• ASSIGNED TASK: From the data below, set down exactly the lines between the one holding "get_hwiForm i;; modify" and the one holding "set_hwiForm 0 0;;", inclusive, and no others.

[Stored records]
(* ===== verification/Hwi.v ===== *)
(** Interrupts (arch/arm/cortex-m4/gcc/los_interrupt.c and arch/include/los_interrupt.h): the
    vector table, the table of handlers and the interrupt controller of the Cortex-M4.

    Writes to the registers of the controller are modelled by their effect on the sets of enabled
    and of pending interrupts and on the priorities; the system control block is a map from
    addresses to their contents.  LOSCFG_PLATFORM_HWI_WITH_ARG and LOSCFG_DEBUG_TOOLS are off.  The report
    on an exception ([HalExcHandleEntry]) is left out: it prints and stops the system. *)

From S2P Require Import Prelude DList Kernel Tick SortLink Mem Pmcu Sched.

Definition LOSCFG_PLATFORM_HWI_LIMIT : Z := 128.
Definition OS_HWI_MAX_NUM : Z := LOSCFG_PLATFORM_HWI_LIMIT.
Definition OS_HWI_PRIO_LOWEST : Z := 7.
Definition OS_SYS_VECTOR_CNT : Z := 16.
Definition OS_VECTOR_CNT : Z := OS_SYS_VECTOR_CNT + OS_HWI_MAX_NUM.
Definition OS_NVIC_AIRCR_PRIGROUP : Z := 7.
Definition OS_NVIC_VTOR : Z := 0xE000ED08.
Definition OS_NVIC_AIRCR : Z := 0xE000ED0C.
Definition OS_NVIC_EXCPRI_BASE : Z := 0xE000ED18.
Definition OS_NVIC_CCR : Z := 0xE000ED14.
Definition OS_NVIC_SHCSR : Z := 0xE000ED24.

Definition LOS_MOD_HWI : Z := 0x9.
Definition OS_ERRNO_HWI_NUM_INVALID : Z := LOS_ERRNO_OS_ERROR LOS_MOD_HWI 0x00.
Definition OS_ERRNO_HWI_PROC_FUNC_NULL : Z := LOS_ERRNO_OS_ERROR LOS_MOD_HWI 0x01.
Definition OS_ERRNO_HWI_ALREADY_CREATED : Z := LOS_ERRNO_OS_ERROR LOS_MOD_HWI 0x04.
Definition OS_ERRNO_HWI_PRIO_INVALID : Z := LOS_ERRNO_OS_ERROR LOS_MOD_HWI 0x05.

Definition NonMaskableInt_IRQn : Z := -14.
Definition HARDFAULT_IRQN : Z := -13.
Definition MemoryManagement_IRQn : Z := -12.
Definition BusFault_IRQn : Z := -11.
Definition UsageFault_IRQn : Z := -10.
Definition SVCall_IRQn : Z := -5.
Definition PendSV_IRQn : Z := -2.
Definition SysTick_IRQn : Z := -1.

(** The addresses of the vectors and of the table of vectors, and the handlers: functions outside
    the kernel, called by address. *)
Class HwiEnv := {
  addr_HalInterrupt : Z;
  addr_HalHwiDefaultHandler : Z;
  addr_HalExcNMI : Z;
  addr_HalExcHardFault : Z;
  addr_HalExcMemFault : Z;
  addr_HalExcBusFault : Z;
  addr_HalExcUsageFault : Z;
  addr_HalExcSvcCall : Z;
  addr_HalPendSV : Z;
  addr_SysTick_Handler : Z;
  addr_g_hwiForm : Z;
  call_handler : Z → K unit
}.

(** ** The interrupt controller (core_cm4.h) *)

Definition __NVIC_PRIO_BITS : Z := 4.

Definition NVIC_EnableIRQ (IRQn : Z) : K unit :=
  when (0 <=? IRQn) (modify (fun s => s <| nvic_enabled := {[IRQn]} ∪ nvic_enabled s |>)).
Definition NVIC_DisableIRQ (IRQn : Z) : K unit :=
  when (0 <=? IRQn) (modify (fun s => s <| nvic_enabled := nvic_enabled s ∖ {[IRQn]} |>)).
Definition NVIC_SetPendingIRQ (IRQn : Z) : K unit :=
  when (0 <=? IRQn) (modify (fun s => s <| nvic_pending := {[IRQn]} ∪ nvic_pending s |>)).
Definition NVIC_ClearPendingIRQ (IRQn : Z) : K unit :=
  when (0 <=? IRQn) (modify (fun s => s <| nvic_pending := nvic_pending s ∖ {[IRQn]} |>)).

Definition scb_read (a : Z) : K Z := gets (fun s => default 0 (scb_regs s !! a)).
Definition scb_write (a v : Z) : K unit := modify (fun s => s <| scb_regs := <[a := v]> (scb_regs s) |>).

(** The priority of an external interrupt is one of the controller, that of an exception a byte
    of the system control block. *)
Definition NVIC_SetPriority (IRQn priority : Z) : K unit :=
  let prio := Z.land (Z.shiftl priority (8 - __NVIC_PRIO_BITS)) 0xFF in
  if 0 <=? IRQn then modify (fun s => s <| nvic_priority := <[IRQn := prio]> (nvic_priority s) |>)
  else scb_write (OS_NVIC_EXCPRI_BASE + (Z.land IRQn 0xF - 4)) prio.

Definition NVIC_SetPriorityGrouping (PriorityGroup : Z) : K unit :=
  reg_value ← scb_read OS_NVIC_AIRCR;
  let reg_value := Z.ldiff reg_value (Z.lor (Z.shiftl 0xFFFF 16) (Z.shiftl 7 8)) in
  scb_write OS_NVIC_AIRCR
    (Z.lor (Z.lor reg_value (Z.shiftl 0x5FA 16)) (Z.shiftl (Z.land PriorityGroup 0x07) 8)).

Section Hwi.
  Context `{HwiEnv}.

(** ** The operations of the controller *)

Definition HwiNumGet : K Z := gets ipsr.
Definition HwiUnmask (hwiNum : Z) : K Z :=
  if OS_HWI_MAX_NUM <=? hwiNum then mret OS_ERRNO_HWI_NUM_INVALID
  else NVIC_EnableIRQ hwiNum;; mret LOS_OK.
Definition HwiMask (hwiNum : Z) : K Z :=
  if OS_HWI_MAX_NUM <=? hwiNum then mret OS_ERRNO_HWI_NUM_INVALID
  else NVIC_DisableIRQ hwiNum;; mret LOS_OK.
Definition HwiSetPriority (hwiNum priority : Z) : K Z :=
  if OS_HWI_MAX_NUM <=? hwiNum then mret OS_ERRNO_HWI_NUM_INVALID
  else if OS_HWI_PRIO_LOWEST <? priority then mret OS_ERRNO_HWI_PRIO_INVALID
  else NVIC_SetPriority hwiNum priority;; mret LOS_OK.
Definition HwiPending (hwiNum : Z) : K Z :=
  if OS_HWI_MAX_NUM <=? hwiNum then mret OS_ERRNO_HWI_NUM_INVALID
  else NVIC_SetPendingIRQ hwiNum;; mret LOS_OK.
Definition HwiClear (hwiNum : Z) : K Z :=
  if OS_HWI_MAX_NUM <=? hwiNum then mret OS_ERRNO_HWI_NUM_INVALID
  else NVIC_ClearPendingIRQ hwiNum;; mret LOS_OK.

(** The calls go through [g_archHwiOps]; the priority is passed as an 8-bit value. *)
Definition ArchIntTrigger (hwiNum : Z) : K Z := HwiPending hwiNum.
Definition ArchIntEnable (hwiNum : Z) : K Z := HwiUnmask hwiNum.
Definition ArchIntDisable (hwiNum : Z) : K Z := HwiMask hwiNum.
Definition ArchIntClear (hwiNum : Z) : K Z := HwiClear hwiNum.
Definition ArchIntSetPriority (hwiNum priority : Z) : K Z := HwiSetPriority hwiNum (u8 priority).
Definition ArchIntCurIrqNum : K Z := HwiNumGet.

(** ** The vector table *)

Definition get_hwiForm (i : Z) : K Z := a ← gets g_hwiForm; unwrap OutOfBounds (a !! i).
Definition set_hwiForm (i v : Z) : K unit :=
  get_hwiForm i;; modify (fun s => s <| g_hwiForm := <[i := v]> (g_hwiForm s) |>).
Definition get_hwiHandlerForm (i : Z) : K Z := a ← gets g_hwiHandlerForm; unwrap OutOfBounds (a !! i).
Definition set_hwiHandlerForm (i v : Z) : K unit :=
  get_hwiHandlerForm i;; modify (fun s => s <| g_hwiHandlerForm := <[i := v]> (g_hwiHandlerForm s) |>).

Definition OsSetVector (num vector : Z) : K unit :=
  when (u32 (num + OS_SYS_VECTOR_CNT) <? OS_VECTOR_CNT)
    (set_hwiForm (u32 (num + OS_SYS_VECTOR_CNT)) addr_HalInterrupt;;
     set_hwiHandlerForm (u32 (num + OS_SYS_VECTOR_CNT)) vector).

Definition HalInterrupt : K unit :=
  intSave ← LOS_IntLock;
  modify (fun s => s <| g_intCount := u32 (g_intCount s + 1) |>);;
  LOS_IntRestore intSave;;
  hwiIndex ← HwiNumGet;
  handler ← get_hwiHandlerForm hwiIndex;
  when (negb (handler =? 0)) (call_handler handler);;
  intSave ← LOS_IntLock;
  modify (fun s => s <| g_intCount := u32 (g_intCount s - 1) |>);;
  LOS_IntRestore intSave.

Definition ArchHwiCreate (hwiNum hwiPrio hwiHandler : Z) : K Z :=
  if hwiHandler =? 0 then mret OS_ERRNO_HWI_PROC_FUNC_NULL
  else if OS_HWI_MAX_NUM <=? hwiNum then mret OS_ERRNO_HWI_NUM_INVALID
  else
    form ← get_hwiForm (hwiNum + OS_SYS_VECTOR_CNT);
    if negb (form =? addr_HalHwiDefaultHandler) then mret OS_ERRNO_HWI_ALREADY_CREATED
    else if OS_HWI_PRIO_LOWEST <? hwiPrio then mret OS_ERRNO_HWI_PRIO_INVALID
    else
      intSave ← LOS_IntLock;
      OsSetVector hwiNum hwiHandler;;
      HwiUnmask hwiNum;;
      HwiSetPriority hwiNum (u8 hwiPrio);;
      LOS_IntRestore intSave;;
      mret LOS_OK.

Definition ArchHwiDelete (hwiNum : Z) : K Z :=
  if OS_HWI_MAX_NUM <=? hwiNum then mret OS_ERRNO_HWI_NUM_INVALID
  else
    HwiMask hwiNum;;
    intSave ← LOS_IntLock;
    set_hwiForm (hwiNum + OS_SYS_VECTOR_CNT) addr_HalHwiDefaultHandler;;
    LOS_IntRestore intSave;;
    mret LOS_OK.

Definition HalHwiInit : K unit :=
  set_hwiForm 0 0;;
  set_hwiForm 1 0;;
  for_loop 2 (Z.to_nat (OS_VECTOR_CNT - 2)) (fun index => set_hwiForm index addr_HalHwiDefaultHandler);;
  set_hwiForm (NonMaskableInt_IRQn + OS_SYS_VECTOR_CNT) addr_HalExcNMI;;
  set_hwiForm (HARDFAULT_IRQN + OS_SYS_VECTOR_CNT) addr_HalExcHardFault;;
  set_hwiForm (MemoryManagement_IRQn + OS_SYS_VECTOR_CNT) addr_HalExcMemFault;;
  set_hwiForm (BusFault_IRQn + OS_SYS_VECTOR_CNT) addr_HalExcBusFault;;
  set_hwiForm (UsageFault_IRQn + OS_SYS_VECTOR_CNT) addr_HalExcUsageFault;;
  set_hwiForm (SVCall_IRQn + OS_SYS_VECTOR_CNT) addr_HalExcSvcCall;;
  set_hwiForm (PendSV_IRQn + OS_SYS_VECTOR_CNT) addr_HalPendSV;;
  set_hwiForm (SysTick_IRQn + OS_SYS_VECTOR_CNT) addr_SysTick_Handler;;
  scb_write OS_NVIC_VTOR addr_g_hwiForm;;
  NVIC_SetPriorityGrouping OS_NVIC_AIRCR_PRIGROUP;;
  shcsr ← scb_read OS_NVIC_SHCSR;
  scb_write OS_NVIC_SHCSR (Z.lor shcsr (Z.lor (Z.shiftl 1 18) (Z.lor (Z.shiftl 1 17) (Z.shiftl 1 16))));;
  ccr ← scb_read OS_NVIC_CCR;
  scb_write OS_NVIC_CCR (Z.lor ccr (Z.shiftl 1 4)).

(** [ArchInit]; [LOS_KernelInit] of this port does not call it. *)
Definition ArchInit : K unit := HalHwiInit.

End Hwi.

• OUTPUT OF THE TASK:
  get_hwiForm i;; modify (fun s => s <| g_hwiForm := <[i := v]> (g_hwiForm s) |>).
Definition get_hwiHandlerForm (i : Z) : K Z := a ← gets g_hwiHandlerForm; unwrap OutOfBounds (a !! i).
Definition set_hwiHandlerForm (i v : Z) : K unit :=
  get_hwiHandlerForm i;; modify (fun s => s <| g_hwiHandlerForm := <[i := v]> (g_hwiHandlerForm s) |>).

Definition OsSetVector (num vector : Z) : K unit :=
  when (u32 (num + OS_SYS_VECTOR_CNT) <? OS_VECTOR_CNT)
    (set_hwiForm (u32 (num + OS_SYS_VECTOR_CNT)) addr_HalInterrupt;;
     set_hwiHandlerForm (u32 (num + OS_SYS_VECTOR_CNT)) vector).

Definition HalInterrupt : K unit :=
  intSave ← LOS_IntLock;
  modify (fun s => s <| g_intCount := u32 (g_intCount s + 1) |>);;
  LOS_IntRestore intSave;;
  hwiIndex ← HwiNumGet;
  handler ← get_hwiHandlerForm hwiIndex;
  when (negb (handler =? 0)) (call_handler handler);;
  intSave ← LOS_IntLock;
  modify (fun s => s <| g_intCount := u32 (g_intCount s - 1) |>);;
  LOS_IntRestore intSave.

Definition ArchHwiCreate (hwiNum hwiPrio hwiHandler : Z) : K Z :=
  if hwiHandler =? 0 then mret OS_ERRNO_HWI_PROC_FUNC_NULL
  else if OS_HWI_MAX_NUM <=? hwiNum then mret OS_ERRNO_HWI_NUM_INVALID
  else
    form ← get_hwiForm (hwiNum + OS_SYS_VECTOR_CNT);
    if negb (form =? addr_HalHwiDefaultHandler) then mret OS_ERRNO_HWI_ALREADY_CREATED
    else if OS_HWI_PRIO_LOWEST <? hwiPrio then mret OS_ERRNO_HWI_PRIO_INVALID
    else
      intSave ← LOS_IntLock;
      OsSetVector hwiNum hwiHandler;;
      HwiUnmask hwiNum;;
      HwiSetPriority hwiNum (u8 hwiPrio);;
      LOS_IntRestore intSave;;
      mret LOS_OK.

Definition ArchHwiDelete (hwiNum : Z) : K Z :=
  if OS_HWI_MAX_NUM <=? hwiNum then mret OS_ERRNO_HWI_NUM_INVALID
  else
    HwiMask hwiNum;;
    intSave ← LOS_IntLock;
    set_hwiForm (hwiNum + OS_SYS_VECTOR_CNT) addr_HalHwiDefaultHandler;;
    LOS_IntRestore intSave;;
    mret LOS_OK.

Definition HalHwiInit : K unit :=
  set_hwiForm 0 0;;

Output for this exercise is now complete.